Butcher Boys is the best-known artwork in the collection of Iziko South African National Gallery in Cape Town, and the only South African artwork to be represented in the Oxford History of Western Art, edited by Martin Kemp (2000). When the sculpture is not on display due to gallery maintenance or its appearance in traveling art exhibitions, its eerie, menacing presence is missed and inquired after by visitors.

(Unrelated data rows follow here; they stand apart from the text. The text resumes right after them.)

Lemma C8_dependency_existence_only_witness :
  (exists t a, t ∈ allTasks (GanttData.sections danglingSchedule)
               /\ validateGanttData (Some danglingSchedule)
                  = Some (msgDependency (GanttTask.id t) a))
  /\ validateGanttData (Some cyclicSchedule) = None.
Proof.
  split.
  - apply (C8_dependency_existence_only None (GanttData.sections danglingSchedule)).
    + split; [discriminate|]. split; [repeat constructor|].
      apply (bool_decide_unpack _). vm_compute. exact I.
    + exists (mkTask "task1" "Task" EmptyString (days 5) None (Some "nonexistent")),
        "nonexistent".
      split; [left|]. split; [split; [reflexivity | discriminate]|].
      intros H. apply list_elem_of_singleton in H. discriminate.
  - destruct (C8_dependency_existence_only None (GanttData.sections cyclicSchedule))
      as (_ & H & _); [|apply H].
    + split; [discriminate|]. split; [repeat constructor|].
      apply (bool_decide_unpack _). vm_compute. exact I.
    + intros t a Ht [Hr _].
      repeat (apply elem_of_cons in Ht as [->|Ht];
              [injection Hr as <-; apply (bool_decide_unpack _); vm_compute; exact I|]).
      inversion Ht.
Defined.

(** ** The conversion result *)

(** Every message of [validateGanttData] is a non-empty string. *)
Lemma validateGanttData_truthy (data : option GanttData.t) (e : string) :
  validateGanttData data = Some e -> falsy e = false.
Proof.
  unfold validateGanttData. destruct data as [d|].
  - destruct (Nat.eqb _ 0).
    + intros H. injection H as <-. reflexivity.
    + destruct (scanSections (GanttData.sections d) ∅) as [m|ids] eqn:E.
      * intros ->. apply scanSections_Returned in E as (m & H & Hm).
        injection H as ->. exact Hm.
      * intros H. apply checkDependencies_Some in H as (t & a & _ & _ & _ & ->).
        reflexivity.
  - intros H. injection H as <-. reflexivity.
Qed.

Lemma validateGanttData_null_fails : validateGanttData None = Some msgDataRequired.
Proof. reflexivity. Qed.

(** The two ways a call ends. *)
Lemma convertToMermaidSyntax_cases (data : option GanttData.t) :
  (exists e, validateGanttData data = Some e
             /\ convertToMermaidSyntax data = Returns (failure e))
  \/ (exists d, data = Some d /\ validateGanttData data = None
                /\ convertToMermaidSyntax data = Returns (successWith (emittedText d))).
Proof.
  unfold convertToMermaidSyntax.
  destruct (validateGanttData data) as [e|] eqn:V.
  - left. exists e. split; [reflexivity|].
    now rewrite (truthyError_Some e (validateGanttData_truthy data e V)).
  - right. destruct data as [d|]; [|discriminate].
    exists d. repeat split.
Qed.

(** C7: [convertToMermaidSyntax] returns a result for every input; the
    result is the failure carrying exactly the validator's message and no
    text iff [validateGanttData] returns an error, and the success carrying
    the emitted text and no message iff it returns none; no result carries
    both a text and a message. *)
Theorem C7_result_follows_validation (data : option GanttData.t) :
  exists r, convertToMermaidSyntax data = Returns r
    /\ (forall e, validateGanttData data = Some e <-> r = failure e)
    /\ (validateGanttData data = None
        <-> exists d, data = Some d /\ r = successWith (emittedText d))
    /\ (ConversionResult.success r = false <-> validateGanttData data <> None)
    /\ (ConversionResult.success r = true <-> validateGanttData data = None)
    /\ ~ (is_Some (ConversionResult.syntax r) /\ is_Some (ConversionResult.error r)).
Proof.
  destruct (convertToMermaidSyntax_cases data)
    as [(e & V & C) | (d & -> & V & C)]; rewrite C, V.
  - exists (failure e). split; [reflexivity|].
    split; [intros e'; split; intros H; injection H as <-; reflexivity|].
    split; [split; [discriminate | intros (d & _ & H); discriminate]|].
    split; [split; [discriminate | reflexivity]|].
    split; [split; discriminate|].
    simpl. intros [[x Hx] _]. discriminate.
  - exists (successWith (emittedText d)). split; [reflexivity|].
    split; [intros e'; split; discriminate|].
    split; [split; [intros _; exists d; split; reflexivity | reflexivity]|].
    split; [split; [discriminate | intros H; exfalso; now apply H]|].
    split; [split; reflexivity|].
    simpl. intros [_ [x Hx]]. discriminate.
Qed.

Lemma C7_result_follows_validation_witness :
  exists r, convertToMermaidSyntax (Some scenarioA) = Returns r
    /\ (forall e, validateGanttData (Some scenarioA) = Some e <-> r = failure e)
    /\ (validateGanttData (Some scenarioA) = None
        <-> exists d, Some scenarioA = Some d /\ r = successWith (emittedText d))
    /\ (ConversionResult.success r = false <-> validateGanttData (Some scenarioA) <> None)
    /\ (ConversionResult.success r = true <-> validateGanttData (Some scenarioA) = None)
    /\ ~ (is_Some (ConversionResult.syntax r) /\ is_Some (ConversionResult.error r)).
Proof. exact (C7_result_follows_validation (Some scenarioA)). Defined.

(** C9: [convertToMermaidSyntax] is deterministic. Two calls on the same
    schedule both return, their results are equal, and when the schedule is
    valid the two emitted texts are the same sequence of characters. *)
Theorem C9_conversion_deterministic (data : option GanttData.t)
    (first second : outcome ConversionResult.t) :
  convertToMermaidSyntax data = first ->
  convertToMermaidSyntax data = second ->
  first = second
  /\ (exists r, first = Returns r /\ second = Returns r)
  /\ (validateGanttData data = None ->
      exists text, first = Returns (successWith text)
                   /\ second = Returns (successWith text)).
Proof.
  intros <- <-. split; [reflexivity|].
  destruct (convertToMermaidSyntax_cases data)
    as [(e & V & C) | (d & -> & V & C)]; rewrite C.
  - split; [eauto|]. congruence.
  - split; [eauto|]. intros _. eauto.
Qed.

Lemma C9_conversion_deterministic_witness :
  convertToMermaidSyntax (Some scenarioA) = convertToMermaidSyntax (Some scenarioA)
  /\ (exists r, convertToMermaidSyntax (Some scenarioA) = Returns r
                /\ convertToMermaidSyntax (Some scenarioA) = Returns r)
  /\ (validateGanttData (Some scenarioA) = None ->
      exists text, convertToMermaidSyntax (Some scenarioA) = Returns (successWith text)
                   /\ convertToMermaidSyntax (Some scenarioA)
                      = Returns (successWith text)).
Proof.
  apply (C9_conversion_deterministic (Some scenarioA)); reflexivity.
Defined.

(** ** The emitted lines *)

Lemma statusToString_truthy (s : TaskStatus) : falsy (statusToString s) = false.
Proof. destruct s; reflexivity. Qed.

The lives of the Butcher Boys are not restricted to the gallery. As part of her continuing practice, Alexander makes photo montages in which her sculptures take on another, self-referential, history outside their existence as artwork in themselves. In one the Butcher Boys appear in a grainy image in the setting of a tiled room—a poster on the wall behind them reads BY THE END OF THE DAY YOU’RE GOING TO NEED US. The message is clear: These three menacing figures may appear to be lounging casually on a bench, but when the security of the state is threatened by those who oppose apartheid, the Butcher Boys will know how to deal with the situation.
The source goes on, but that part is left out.